Information provided
(* ===== verification/Dispatch.v ===== *)
(** The dispatch protocol (internal/dispatch/dispatch.go): the handlers of
    [/internal/dispatch] on a worker and [/internal/complete] on the run's owner,
    and the worker's inbound buffer (internal/worker/worker.go).

    A request is given by its method, its Authorization header and its decoded body
    ([None] is a body that does not parse). SHA-256 is an argument. The handlers run
    to completion one after the other; [faults] are the database errors of the
    successive attempts of a wrapped transaction. Metrics, logs and the text of the
    messages are left out, the reason labels are kept. *)

From S2P Require Import Prelude TriggerRule Tables Store RunState TaskOps Leases SqlAdvance Recovery.
From S2P Require Import Checkpoints OwnerManager.

(** * The worker's inbound buffer *)

Record InboundDispatch := mkInboundDispatch {
  id_Task : option TaskRun;
  id_OwnerBaseURL : string;
  id_OwnerGeneration : Z;
  id_Attempt : Z;
  id_WorkerNode : string;
}.

Inductive submit_error : Type := ErrInboundFull | ErrWorkerNotAccepting | ErrNilTask.

(** What the handler relies on: a rejected submission changes nothing, an accepted
    one is queued behind the others. *)
Class WorkerSubmitter (W : Type) := {
  SubmitDispatched : InboundDispatch → W → option submit_error * W;
  inbox : W → list InboundDispatch;
  submit_rejected : ∀ d w e w', SubmitDispatched d w = (Some e, w') → w' = w;
  submit_accepted : ∀ d w w', SubmitDispatched d w = (None, w') → inbox w' = inbox w ++ [d];
}.

(** [w.inbound]: nil until [WithInboundDispatch], then a buffered channel. *)
Record Worker := mkWorker { wk_inbound : option (nat * list InboundDispatch) }.

Definition WithInboundDispatch (poolCap : nat) (w : Worker) : Worker :=
  mkWorker (Some (if (1 <? poolCap)%nat then poolCap else 1%nat, [])).

Definition workerSubmit (d : InboundDispatch) (w : Worker) : option submit_error * Worker :=
  match wk_inbound w with
  | None => (Some ErrWorkerNotAccepting, w)
  | Some (size, buffer) =>
      match id_Task d with
      | None => (Some ErrNilTask, w)
      | Some _ =>
          if (length buffer <? size)%nat
          then (None, mkWorker (Some (size, buffer ++ [d])))
          else (Some ErrInboundFull, w)
      end
  end.

Definition workerInbox (w : Worker) : list InboundDispatch :=
  match wk_inbound w with None => [] | Some (_, buffer) => buffer end.

#[export] Instance Worker_submitter : WorkerSubmitter Worker.
Proof.
  refine {| SubmitDispatched := workerSubmit; inbox := workerInbox |}.
  - intros d w e w'. unfold workerSubmit. repeat case_match; intros; by simplify_eq.
  - intros d w w'. unfold workerSubmit, workerInbox. repeat case_match; intros; by simplify_eq/=.
Defined.

(** * Requests and responses *)

Definition ReasonStaleGeneration : string := "stale_generation".
Definition ReasonWrongWorker : string := "wrong_worker".
Definition ReasonInvalidStatus : string := "invalid_status".
Definition ReasonTaskNotRunning : string := "task_not_running".
Definition ReasonNotOwner : string := "not_owner".
Definition ReasonMissingRun : string := "missing_run".
Definition ReasonMalformed : string := "malformed".
Definition ReasonContention : string := "contention".

Record DispatchRequest := mkDispatchRequest {
  dr_RunID : uuid;
  dr_TaskID : uuid;
  dr_OwnerGeneration : Z;
  dr_Attempt : Z;
  dr_WorkerNode : string;
  dr_OwnerBaseURL : string;
  dr_Deadline : Z;
}.

Record CompleteRequest := mkCompleteRequest {
  cq_RunID : uuid;
  cq_TaskID : uuid;
  cq_OwnerGeneration : Z;
  cq_Attempt : Z;
  cq_WorkerNode : string;
  cq_Status : string;
  cq_Result : string;
  cq_Outputs : gmap string string;
  cq_BranchSelections : list string;
  cq_Error : string;
}.

(** Status code and reason label. *)
Record Response := mkResponse { rs_Code : Z; rs_Reason : string }.

Definition StatusOK : Z := 200.
Definition StatusAccepted : Z := 202.
Definition StatusBadRequest : Z := 400.
Definition StatusUnauthorized : Z := 401.
Definition StatusMethodNotAllowed : Z := 405.
Definition StatusConflict : Z := 409.
Definition StatusServiceUnavailable : Z := 503.

Definition conflict (reason : string) : Response := mkResponse StatusConflict reason.

Definition ValidCompleteStatuses (status : string) : bool :=
  bool_decide (status ∈ [TaskStatusSucceeded; TaskStatusFailed; TaskStatusCached]).

(** The parts of the handler both endpoints read; [ownerManager != nil] is
    [h_InMemory] for the dispatch endpoint. *)
Record Handler := mkHandler { h_nodeID : string; h_token : string; h_InMemory : bool }.

Definition bearer_prefix : string := "bearer ".

Section handlers.
Context (sha256 : string → string).

Definition authorized (h : Handler) (header : string) : bool :=
  if h_token h =s "" then false
  else
    let auth := TrimSpace header in
    if ToLower (String.substring 0 7 auth) =s bearer_prefix
    then sha256 (TrimSpace (String.substring 7 (String.length auth) auth)) =s sha256 (h_token h)
    else false.

(** * [HandleDispatch] *)

(** The claim TTL derived from the deadline: at least thirty seconds ahead, or five
    minutes. *)
Definition claimTTL (now deadline : Z) : Z :=
  let ttl := deadline - now in
  if ttl <? 30 * second then 300 * second else ttl.

(** A failed rollback is only logged. *)
Definition rollbackClaim (faults : nat → option store_error) (h : Handler) (req : DispatchRequest) (db : DB) : DB :=
  (withStoreBusyRetry faults
     (ReleaseTaskClaim (dr_RunID req) (dr_TaskID req) (h_nodeID h) (dr_OwnerGeneration req)) db).2.

Definition HandleDispatch {W} `{WorkerSubmitter W} (now : Z) (faults faults2 : nat → option store_error)
    (h : Handler) (method header : string) (body : option DispatchRequest) (submitter : option W) (db : DB)
    : Response * (option W * DB) :=
  if negb (method =s "POST") then (mkResponse StatusMethodNotAllowed "", (submitter, db))
  else if negb (authorized h header) then (mkResponse StatusUnauthorized "", (submitter, db))
  else match body with
  | None => (mkResponse StatusBadRequest ReasonMalformed, (submitter, db))
  | Some req =>
      if negb (dr_WorkerNode req =s h_nodeID h) then (conflict ReasonWrongWorker, (submitter, db))
      else match submitter with
      | None => (conflict ReasonTaskNotRunning, (submitter, db))
      | Some worker =>
          match withStoreBusyRetry faults
                  (ClaimTaskForDispatch now (dr_RunID req) (dr_TaskID req) (h_nodeID h) (dr_OwnerGeneration req)
                     (claimTTL now (dr_Deadline req)) (h_InMemory h)) db with
          | (inl _, db) => (conflict ReasonTaskNotRunning, (submitter, db))
          | (inr _, db) =>
              match LoadDispatchedTaskRun (dr_RunID req) (dr_TaskID req) (h_nodeID h) db with
              | inl _ => (conflict ReasonTaskNotRunning, (submitter, rollbackClaim faults2 h req db))
              | inr taskRun =>
                  match SubmitDispatched (mkInboundDispatch (Some taskRun) (dr_OwnerBaseURL req)
                          (dr_OwnerGeneration req) (dr_Attempt req) (h_nodeID h)) worker with
                  | (Some _, worker) => (conflict ReasonTaskNotRunning, (Some worker, rollbackClaim faults2 h req db))
                  | (None, worker) => (mkResponse StatusAccepted "", (Some worker, db))
                  end
              end
          end
      end
  end.

(** * [HandleComplete] *)

(** [dqlite.IsContentionError] on the store's errors. *)
Definition IsContentionError (e : store_error) : bool := isStoreContentionErr e.

Context (uuid_String : uuid → string).

(** The response to an error of the store: [ErrTaskClaimMismatch] is a wrong worker,
    contention asks for a retry, anything else is a rejection. *)
Definition applyResponse (r : store_error + ()) : Response :=
  match r with
  | inr _ => mkResponse StatusOK ""
  | inl ErrTaskClaimMismatch => conflict ReasonWrongWorker
  | inl e => if IsContentionError e then mkResponse StatusServiceUnavailable ReasonContention
             else conflict ReasonTaskNotRunning
  end.

Definition discard {A B} (p : (store_error + A) * B) : (store_error + ()) * B :=
  (match p.1 with inl e => inl e | inr _ => inr () end, p.2).

(** The SQL path: the switch on the status. The failure write is one transaction
    without the contention retry. *)
Definition completeSQL (now : Z) (faults : nat → option store_error) (req : CompleteRequest) (db : DB)
    : (store_error + ()) * DB :=
  if cq_Status req =s TaskStatusSucceeded then
    discard (withStoreBusyRetry faults
      (completeTask uuid_String now (cq_RunID req) (cq_TaskID req) (cq_Result req) (cq_WorkerNode req) true
         (cq_Outputs req) (cq_BranchSelections req)) db)
  else if cq_Status req =s TaskStatusFailed then
    Transaction (faults 0%nat)
      (FailTaskClaimed now (cq_RunID req) (cq_TaskID req) (cq_Error req) (cq_WorkerNode req)) db
  else if cq_Status req =s TaskStatusCached then
    discard (withStoreBusyRetry faults
      (cacheHitTask uuid_String now (cq_RunID req) (cq_TaskID req) (mkCacheHitSource (cq_RunID req) 0 None)
         (cq_Result req) (cq_WorkerNode req) true (cq_Outputs req) (cq_BranchSelections req)) db)
  else (inr (), db).

(** [m = None] is a handler without an owner manager. *)
Definition HandleComplete (now : Z) (mf : complete_faults) (h : Handler)
    (method header : string) (body : option CompleteRequest) (m : option OwnerManager) (db : DB)
    : Response * (option OwnerManager * DB) :=
  if negb (method =s "POST") then (mkResponse StatusMethodNotAllowed "", (m, db))
  else if negb (authorized h header) then (mkResponse StatusUnauthorized "", (m, db))
  else match body with
  | None => (mkResponse StatusBadRequest ReasonMalformed, (m, db))
  | Some req =>
      if negb (ValidCompleteStatuses (cq_Status req)) then (conflict ReasonInvalidStatus, (m, db))
      else match GetLease (cq_RunID req) db with
      | inl _ => (conflict ReasonMissingRun, (m, db))
      | inr lease =>
          if negb (rl_OwnerNode lease =s h_nodeID h) || (rl_LeaseExpiresAt lease <? now)
          then (conflict ReasonNotOwner, (m, db))
          else if negb (rl_Generation lease =? cq_OwnerGeneration req)
          then (conflict ReasonStaleGeneration, (m, db))
          else
            let sql m db := let '(r, db) := completeSQL now (mf_write mf) req db in (applyResponse r, (m, db)) in
            match m with
            | None => sql None db
            | Some om =>
                match ManagerComplete uuid_String mf now (cq_RunID req) (cq_TaskID req) (cq_Status req)
                        (cq_Result req) (cq_Error req) (cq_WorkerNode req) (cq_Outputs req)
                        (cq_BranchSelections req) om db with
                | (inl e, (om, db)) =>
                    (if IsContentionError e then mkResponse StatusServiceUnavailable ReasonContention
                     else applyResponse (inl e), (Some om, db))
                | (inr res, (om, db)) =>
                    if co_Owned res then (mkResponse StatusOK "", (Some om, db)) else sql (Some om) db
                end
            end
      end
  end.
End handlers.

Directions
From the material above, retype precisely the lines between the line holding "cq_RunID : uuid;" and the line holding "let ttl := deadline - now in", inclusive, and nothing beyond them.

Exercise output
  cq_RunID : uuid;
  cq_TaskID : uuid;
  cq_OwnerGeneration : Z;
  cq_Attempt : Z;
  cq_WorkerNode : string;
  cq_Status : string;
  cq_Result : string;
  cq_Outputs : gmap string string;
  cq_BranchSelections : list string;
  cq_Error : string;
}.

(** Status code and reason label. *)
Record Response := mkResponse { rs_Code : Z; rs_Reason : string }.

Definition StatusOK : Z := 200.
Definition StatusAccepted : Z := 202.
Definition StatusBadRequest : Z := 400.
Definition StatusUnauthorized : Z := 401.
Definition StatusMethodNotAllowed : Z := 405.
Definition StatusConflict : Z := 409.
Definition StatusServiceUnavailable : Z := 503.

Definition conflict (reason : string) : Response := mkResponse StatusConflict reason.

Definition ValidCompleteStatuses (status : string) : bool :=
  bool_decide (status ∈ [TaskStatusSucceeded; TaskStatusFailed; TaskStatusCached]).

(** The parts of the handler both endpoints read; [ownerManager != nil] is
    [h_InMemory] for the dispatch endpoint. *)
Record Handler := mkHandler { h_nodeID : string; h_token : string; h_InMemory : bool }.

Definition bearer_prefix : string := "bearer ".

Section handlers.
Context (sha256 : string → string).

Definition authorized (h : Handler) (header : string) : bool :=
  if h_token h =s "" then false
  else
    let auth := TrimSpace header in
    if ToLower (String.substring 0 7 auth) =s bearer_prefix
    then sha256 (TrimSpace (String.substring 7 (String.length auth) auth)) =s sha256 (h_token h)
    else false.

(** * [HandleDispatch] *)

(** The claim TTL derived from the deadline: at least thirty seconds ahead, or five
    minutes. *)
Definition claimTTL (now deadline : Z) : Z :=
  let ttl := deadline - now in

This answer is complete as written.